=== Begin Enclosure ===

(* ===== verification/WaitQueue.v ===== *)
(** * WaitQueue: queues of threads that wait for an event
    (core/include/sys/wait.h, core/thread/sched.c, core/thread/fork.c)

    A thread that waits has an entry, on its stack or in a page, linked into
    the list of a queue head.  Entries and heads are named by their addresses;
    their list nodes lie inside them, in the list memory of the kernel.  The
    debugging checks of wait.h are compiled in ([WAITQUEUE_DEBUG] is 1): every
    entry and head holds its own address, and [BUG] is an invalid
    instruction, at which the kernel stops. *)
From S2P Require Import Prelude Lists Kernel.

(** [wait_queue_t] and [wait_queue_head_t], without their list nodes. *)
Record wait_queue := Wait { w_flags : Z; w_task : Z; w_magic : Z; w_waker : Z }.
Record wait_queue_head := WaitHead { h_latch : Z; h_magic : Z; h_creator : Z }.
#[export] Instance wait_queue_eq_dec : EqDecision wait_queue.
Proof. solve_decision. Defined.
#[export] Instance wait_queue_head_eq_dec : EqDecision wait_queue_head.
Proof. solve_decision. Defined.

(** The addresses of [task_list] and [__magic] in an entry and in a head. *)
Definition entry_list (e : Z) : Z := e + 8.
Definition of_entry_list (p : Z) : Z := p - 8.
Definition entry_magic (e : Z) : Z := e + 16.
Definition head_list (q : Z) : Z := q + 4.
Definition head_magic (q : Z) : Z := q + 12.

(** The kernel with its wait queues. *)
Record wq := Wq { wkern : kern; waits : gmap Z wait_queue; heads : gmap Z wait_queue_head }.
Definition set_wkern k s := Wq k (waits s) (heads s).
Definition set_waits m s := Wq (wkern s) m (heads s).
Definition set_heads m s := Wq (wkern s) (waits s) m.
#[export] Program Instance wq_lists : HasLists wq :=
  {| lists s := klists (wkern s); set_lists h s := set_wkern (set_klists h (wkern s)) s |}.
Solve All Obligations with by repeat intros [].
Next Obligation. by intros [[] ??]. Qed.

Section accesses.
Definition in_kern {A} (c : M kern A) : M wq A := zoom wkern set_wkern c.
Definition wait_at (e : Z) : M wq wait_queue :=
  fun s => match waits s !! e with Some w => Ok (w, s) | None => Fault end.
Definition head_at (q : Z) : M wq wait_queue_head :=
  fun s => match heads s !! q with Some x => Ok (x, s) | None => Fault end.
Definition put_wait (e : Z) (w : wait_queue) : M wq unit :=
  modify (fun s => set_waits (<[e := w]> (waits s)) s).
Definition put_head (q : Z) (x : wait_queue_head) : M wq unit :=
  modify (fun s => set_heads (<[q := x]> (heads s)) s).
End accesses.

Section wait_queues.
(** The address that [__builtin_return_address(0)] gives. *)
Variable return_address : Z.

(** ** core/include/sys/wait.h *)
Definition WQ_BUG {A} : M wq A := panic.
Definition CHECK_MAGIC (e : Z) : M wq unit :=
  w <- wait_at e ;;
  when negb (w_magic w =? entry_magic e) do WQ_BUG.
Definition CHECK_MAGIC_WQHEAD (q : Z) : M wq unit :=
  x <- head_at q ;;
  when negb (h_magic x =? head_magic q) do WQ_BUG.
Definition WQ_CHECK_LIST_HEAD (l : Z) : M wq unit :=
  n <- get_next l ;;
  if n =? 0 then WQ_BUG else (p <- get_prev l ;; when p =? 0 do WQ_BUG).
Definition WQ_NOTE_WAKER (e : Z) : M wq unit :=
  w <- wait_at e ;;
  put_wait e (Wait (w_flags w) (w_task w) (w_magic w) return_address).

(** [DECLARE_WAITQUEUE]: the initialised entry is new memory at [name]. *)
Definition DECLARE_WAITQUEUE (name tsk : Z) : M wq unit :=
  put_wait name (Wait 0 tsk (entry_magic name) 0) ;;;
  modify (fun s => set_lists (<[entry_list name := Node 0 0]> (lists s)) s).

(** The fields [flags], [task] and [__magic] of [q]; the rest stays. *)
Definition init_waitqueue_entry (q p : Z) : M wq unit :=
  (when (q =? 0) || (p =? 0) do WQ_BUG) ;;;
  w <- wait_at q ;;
  put_wait q (Wait 0 p (entry_magic q) (w_waker w)).
Definition init_waitqueue_head (q : Z) : M wq unit :=
  (when q =? 0 do WQ_BUG) ;;;
  x <- head_at q ;;
  put_head q (WaitHead 0 (h_magic x) (h_creator x)) ;;;
  INIT_LIST_HEAD (head_list q) ;;;
  c <- in_kern running_thread ;;
  put_head q (WaitHead 0 (head_magic q) c).
Definition waitqueue_active (q : Z) : M wq bool :=
  (when q =? 0 do WQ_BUG) ;;;
  CHECK_MAGIC_WQHEAD q ;;;
  e <- list_is_empty (head_list q) ;;
  ret (negb e).
Definition __add_wait_queue (head new : Z) : M wq unit :=
  (when (head =? 0) || (new =? 0) do WQ_BUG) ;;;
  CHECK_MAGIC_WQHEAD head ;;;
  CHECK_MAGIC new ;;;
  WQ_CHECK_LIST_HEAD (head_list head) ;;;
  list_add (entry_list new) (head_list head).
Definition __add_wait_queue_tail (head new : Z) : M wq unit :=
  (when (head =? 0) || (new =? 0) do WQ_BUG) ;;;
  CHECK_MAGIC_WQHEAD head ;;;
  CHECK_MAGIC new ;;;
  WQ_CHECK_LIST_HEAD (head_list head) ;;;
  list_add_tail (entry_list new) (head_list head).
Definition __remove_wait_queue (head old : Z) : M wq unit :=
  (when old =? 0 do WQ_BUG) ;;;
  CHECK_MAGIC old ;;;
  list_del (entry_list old).

(** ** core/thread/fork.c *)
Definition add_wait_queue (q wait : Z) : M wq unit :=
  old_status <- in_kern intr_disable ;;
  __add_wait_queue q wait ;;;
  in_kern (intr_set_status old_status) ;;;
  ret tt.
Definition remove_wait_queue (q wait : Z) : M wq unit :=
  old_status <- in_kern intr_disable ;;
  __remove_wait_queue q wait ;;;
  in_kern (intr_set_status old_status) ;;;
  ret tt.

(** ** core/thread/sched.c *)
Section wake_up.
Context {G : Globals}.
(** Fuel for the walk along the queue. *)
Variable fuel : nat.

Fixpoint wake_loop (fuel : nat) (q mode tmp : Z) : M wq unit :=
  match fuel with
  | O => stuck
  | S fuel =>
      if tmp =? head_list q then ret tt
      else
        let curr := of_entry_list tmp in
        CHECK_MAGIC curr ;;;
        w <- wait_at curr ;;
        let p := w_task w in
        t <- in_kern (tcb p) ;;
        stop <- (if negb (Z.land (status t) mode =? 0) then
                   WQ_NOTE_WAKER curr ;;;
                   success <- in_kern (try_to_wake_up p) ;;
                   ret (negb (success =? 0))
                 else ret false) ;;
        if stop : bool then ret tt
        else (tmp <- get_next tmp ;; wake_loop fuel q mode tmp)
  end.
(** The arguments [nr_exclusive] and [sync] are not looked at. *)
Definition __wake_up_common (q mode nr_exclusive sync : Z) : M wq unit :=
  CHECK_MAGIC_WQHEAD q ;;;
  WQ_CHECK_LIST_HEAD (head_list q) ;;;
  tmp <- get_next (head_list q) ;;
  wake_loop fuel q mode tmp.
Definition __wake_up (q mode nr : Z) : M wq unit :=
  when negb (q =? 0) do __wake_up_common q mode nr 0.
Definition wake_up (x : Z) : M wq unit :=
  __wake_up x (Z.lor THREAD_TASK_WAITING THREAD_TASK_BLOCKED) 1.
Definition wake_up_interruptible (x : Z) : M wq unit := __wake_up x THREAD_TASK_WAITING 1.
End wake_up.
End wait_queues.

=== End Enclosure ===

AIM OF THE TASK:
Every line of the listing that holds the word "Instance" is to be found and copied.

WRITTEN ANSWER:
#[export] Instance wait_queue_eq_dec : EqDecision wait_queue.
#[export] Instance wait_queue_head_eq_dec : EqDecision wait_queue_head.
#[export] Program Instance wq_lists : HasLists wq :=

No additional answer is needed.